А Люба мне рассказывала: связала мне носочки из синей шерсти с сиреневой каемочкой и еще гетры из голубой шерсти с красными полосками — это для лыжных прогулок. Но самое главное было не это, а то, что Люба вместе со своим клубом ушла в глубины истории. "Представь себе, — писала она, — мы обсудили цикл статей, опубликованных в "Большевике" за 1925 год. Больные люди. Больная среда. Это даже не бесы. Это страшнее, чем бесы. Недавно узнала, что Сталин изнасиловал тринадцатилетнюю девочку. Как же так получилось, что ему поверили массы? Я вычислила, что не всегда исторические ситуации управляемы. Это постоянно подчеркивает Троцкий. Я сделала выписки из его работ. Они, наверное, неточные, мне дали его книжку всего на два дня, и я кое-что записала в сжатой форме, но его мысли сохранены: "Каждый период имеет своих великих людей, а если их нет, то их выдумывают. Сталинизм — это прежде всего работа безликого аппарата на спуске революции. Личные авторитеты в политике, особенно в революциях, играют большую роль, но все же не решающую. Более глубокие, то есть массовые, процессы определяют в последнем счете судьбу личных авторитетов. Как же услужливо случайное помогает закономерному. Если пользоваться языком биологии, то можно сказать, что исторические закономерности осуществляются через естественный отбор случайностей. Наконец, откуда и почему это снижение теоретического уровня, это политическое поглупление?… Когда кривая исторического развития поднимается вверх, общественная мысль становится проницательнее, умнее… Мы проходим через период реакции. После великого напряжения происходит обратное движение, назад. До какой грани дойдет это откатывание назад? Не будем капризны, не станем обижаться на историю, что она ведет свое дело сложными и путаными путями. Понять, что происходит, значит уже наполовину обеспечить победу". Потом еще у него была одна мысль, которая звучала примерно так: в истории всегда бывают приливы и отливы, и не от людей зависит ход их сменяемости и характер развития. Ну а самое главное, что мне хотелось бы тебе сказать, мой родной и близкий человек. Я приметила в твоих статьях некоторую озлобленность. Это самое страшное. Прости, что я сужу так резко, но озлобленность появляется тогда, когда дарование теряет силу".

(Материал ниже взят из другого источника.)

(** A chain of checks and what follows it. *)
Definition after_check (check : kleidicv_error_t) (rest : kleidicv_error_t * (Z -> Z)) (mem : Z -> Z) : kleidicv_error_t * (Z -> Z) :=
  match guard_error check KLEIDICV_OK with KLEIDICV_OK => rest | error => (error, mem) end.

Lemma after_check_error check rest mem : check <> KLEIDICV_OK -> after_check check rest mem = (check, mem).
Proof. by destruct check. Qed.

Lemma checked_outcome accepted check mem done_ : (check = KLEIDICV_OK <-> accepted) ->
  outcome accepted (after_check check (KLEIDICV_OK, done_) mem) mem done_.
Proof.
  intros Hiff. destruct (decide (check = KLEIDICV_OK)) as [->|Hc]; split.
  - done.
  - intros Hn. by destruct Hn; apply Hiff.
  - by intros Ha%Hiff.
  - by rewrite after_check_error.
Qed.

Lemma checked_twice_outcome accepted check1 check2 mem done_ : (check1 = KLEIDICV_OK /\ check2 = KLEIDICV_OK <-> accepted) ->
  outcome accepted (after_check check1 (after_check check2 (KLEIDICV_OK, done_) mem) mem) mem done_.
Proof.
  intros Hiff. destruct (decide (check1 = KLEIDICV_OK)) as [->|Hc1].
  - cbn [after_check guard_error]. apply checked_outcome. tauto.
  - rewrite after_check_error by done. split; [by intros [? _]%Hiff|done].
Qed.

(** Rewrites the match of a function on a check into [after_check]. *)
Lemma after_check_match check rest mem :
  after_check check rest mem =
  match check with
  | KLEIDICV_OK => rest
  | KLEIDICV_ERROR_NOT_IMPLEMENTED => (KLEIDICV_ERROR_NOT_IMPLEMENTED, mem)
  | KLEIDICV_ERROR_NULL_POINTER => (KLEIDICV_ERROR_NULL_POINTER, mem)
  | KLEIDICV_ERROR_RANGE => (KLEIDICV_ERROR_RANGE, mem)
  | KLEIDICV_ERROR_ALLOCATION => (KLEIDICV_ERROR_ALLOCATION, mem)
  | KLEIDICV_ERROR_ALIGNMENT => (KLEIDICV_ERROR_ALIGNMENT, mem)
  | KLEIDICV_ERROR_CONTEXT_MISMATCH => (KLEIDICV_ERROR_CONTEXT_MISMATCH, mem)
  end.
Proof. by destruct check. Qed.

Section calls.
Context (sz width height : Z).

(** An image with a pointer, a stride and [channels] channels. *)
Definition image_rows (image : Z * Z) (channels : Z) : Rows :=
  {| ptr_ := image.1; stride_ := image.2; channels_ := channels; sizeof_ := sz |}.

(** Channel [c] of the pixel in row [y] and column [x] of image [d]. *)
Definition scalar_of (channels : list Z) (d : nat) (y x c : Z) : Prop :=
  (d < length channels)%nat /\ 0 <= y < height /\ 0 <= x < width /\ 0 <= c < channels !!! d.
Definition scalar_address (channels : list Z) (images : list (Z * Z)) (d : nat) (y x c : Z) : Z :=
  (images !!! d).1 + y * (images !!! d).2 + (x * channels !!! d + c) * sz.

Definition image_in_memory (image : Z * Z) (channels : Z) : Prop :=
  0 <= image.1 /\ 0 <= image.2 < 2 ^ 63 /\ 0 < channels < 2 ^ 32 /\ width * channels * sz < 2 ^ 64 /\
  image.1 + height * image.2 < 2 ^ 64.

(** The images are in the address space, and no scalar of a destination shares a byte with
    another scalar of a destination or of a source. *)
Record placed_images (src_channels dst_channels : list Z) (srcs dsts : list (Z * Z)) : Prop := {
  size_in_range : 0 <= width /\ 0 <= height /\ width * height < 2 ^ 64;
  srcs_in_memory : Forall2 image_in_memory srcs src_channels;
  dsts_in_memory : Forall2 image_in_memory dsts dst_channels;
  dsts_apart d y x c d' y' x' c' : scalar_of dst_channels d y x c -> scalar_of dst_channels d' y' x' c' ->
    Z.abs (scalar_address dst_channels dsts d y x c - scalar_address dst_channels dsts d' y' x' c') < sz ->
    d = d' /\ y = y' /\ x = x' /\ c = c';
  srcs_dsts_apart s y x e d y' x' c : scalar_of src_channels s y x e -> scalar_of dst_channels d y' x' c ->
    sz <= Z.abs (scalar_address src_channels srcs s y x e - scalar_address dst_channels dsts d y' x' c)
}.
(** The operation of each channel count. *)
Definition merge_operation (channels : Z) : ChannelOperation :=
  Merge (if channels =? 2 then Merge2_vector_path else if channels =? 3 then Merge3_vector_path else Merge4_vector_path).
Definition split_operation (channels : Z) : ChannelOperation :=
  Split channels (if channels =? 2 then Split2_vector_path else if channels =? 3 then Split3_vector_path else Split4_vector_path).

(** ** Calls *)

(** [merge<ScalarType>] and [split<ScalarType>]; [arrays_ok] says that neither the array of
    the pointers nor that of the strides is null. *)
Definition merge_type (arrays_ok : bool) (srcs : list (Z * Z)) (dst : Z * Z) (width height channels : Z) mem
    : kleidicv_error_t * (Z -> Z) :=
  let src i := nth i srcs (0, 0) in
  if channels <? 2 then (KLEIDICV_ERROR_RANGE, mem)
  else if negb arrays_ok then (KLEIDICV_ERROR_NULL_POINTER, mem)
  else
    match check_pointer_alignment sz (src 0%nat).1 ?> check_pointer_alignment sz (src 1%nat).1 ?>
          check_pointer_alignment sz dst.1 ?>
          check_pointer_and_stride sz (src 0%nat).1 (src 0%nat).2 height ?>
          check_pointer_and_stride sz (src 1%nat).1 (src 1%nat).2 height ?>
          check_pointer_and_stride sz dst.1 dst.2 height ?> check_image_size width height with
    | KLEIDICV_OK =>
        let rect := {| width_ := width; height_ := height |} in
        let apply N := apply_operation_by_rows (merge_operation N) sz rect
          (map (fun i => image_rows sz (src i) 1) (seq 0 (Z.to_nat N)) ++ [image_rows sz dst channels]) mem in
        if channels =? 2 then (KLEIDICV_OK, apply 2)
        else if channels =? 3 then
          match check_pointer_alignment sz (src 2%nat).1 ?> check_pointer_and_stride sz (src 2%nat).1 (src 2%nat).2 height with
          | KLEIDICV_OK => (KLEIDICV_OK, apply 3)
          | error => (error, mem)
          end
        else if channels =? 4 then
          match check_pointer_alignment sz (src 2%nat).1 ?> check_pointer_alignment sz (src 3%nat).1 ?>
                check_pointer_and_stride sz (src 2%nat).1 (src 2%nat).2 height ?>
                check_pointer_and_stride sz (src 3%nat).1 (src 3%nat).2 height with
          | KLEIDICV_OK => (KLEIDICV_OK, apply 4)
          | error => (error, mem)
          end
        else (KLEIDICV_ERROR_NOT_IMPLEMENTED, mem)
    | error => (error, mem)
    end.

Definition split_type (arrays_ok : bool) (src : Z * Z) (dsts : list (Z * Z)) (width height channels : Z) mem
    : kleidicv_error_t * (Z -> Z) :=
  let dst i := nth i dsts (0, 0) in
  if channels <? 2 then (KLEIDICV_ERROR_RANGE, mem)
  else if negb arrays_ok then (KLEIDICV_ERROR_NULL_POINTER, mem)
  else
    match check_pointer_alignment sz src.1 ?> check_pointer_alignment sz (dst 0%nat).1 ?>
          check_pointer_alignment sz (dst 1%nat).1 ?>
          check_pointer_and_stride sz src.1 src.2 height ?>
          check_pointer_and_stride sz (dst 0%nat).1 (dst 0%nat).2 height ?>
          check_pointer_and_stride sz (dst 1%nat).1 (dst 1%nat).2 height ?> check_image_size width height with
    | KLEIDICV_OK =>
        let rect := {| width_ := width; height_ := height |} in
        let apply N := apply_operation_by_rows (split_operation N) sz rect
          (image_rows sz src channels :: map (fun i => image_rows sz (dst i) 1) (seq 0 (Z.to_nat N))) mem in
        if channels =? 2 then (KLEIDICV_OK, apply 2)
        else if channels =? 3 then
          match check_pointer_alignment sz (dst 2%nat).1 ?> check_pointer_and_stride sz (dst 2%nat).1 (dst 2%nat).2 height with
          | KLEIDICV_OK => (KLEIDICV_OK, apply 3)
          | error => (error, mem)
          end
        else if channels =? 4 then
          match check_pointer_alignment sz (dst 2%nat).1 ?> check_pointer_alignment sz (dst 3%nat).1 ?>
                check_pointer_and_stride sz (dst 2%nat).1 (dst 2%nat).2 height ?>
                check_pointer_and_stride sz (dst 3%nat).1 (dst 3%nat).2 height with
          | KLEIDICV_OK => (KLEIDICV_OK, apply 4)
          | error => (error, mem)
          end
        else (KLEIDICV_ERROR_NOT_IMPLEMENTED, mem)
    | error => (error, mem)
    end.
End kernels.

Я читал и глазам своим не верил. И Надоев мне недавно говорил: "Я вам только добра желаю. Вы озлобились, вы погубите свой талант". И Нина Ивановна с искренней болью: "Берегите себя. Отойдите от мелких дрязг…" И Никольский: "И у тебя душок появился…" А теперь Люба. Я читал дальше. А дальше она писала про другое… Про молодые годы Сталина: "Маленький, тщедушный и какой-то ущербный, он похож на воришку, ожидающего кары. Одет в синюю косоворотку, в тесный, с чужого плеча пиджак, на голове турецкая феска (и не надо клоуна из него делать!). Подозрителен. Но сразу поверил меньшевику Андрею Вышинскому, с которым оказался в одной камере бакинской тюрьмы. Сын богатого аптекаря, Андрей Вышинский расположился к Кобе, взял бедного сокамерника на довольствие. Коба не выносил бедности, плохой еды, потому и идут слезные письма из ссылки различным знакомым: "У меня нет ни гроша, и все припасы вышли. Нельзя ли будет растормошить знакомых (вроде Крестинского) раздобыть рублей 20–30? А то и больше?" А через неделю новое письмо: "Милая, нужда моя растет по часам, я в отчаянном положении, вдобавок еще заболел. Необходимо молоко… но деньги, деньги, деньги. Милая, если добудете денежек, шлите немедленно телеграфом, нет мочи ждать больше". И ему присылали, и всех, кто помог, через двадцать лет он расстрелял, сослал, сгноил.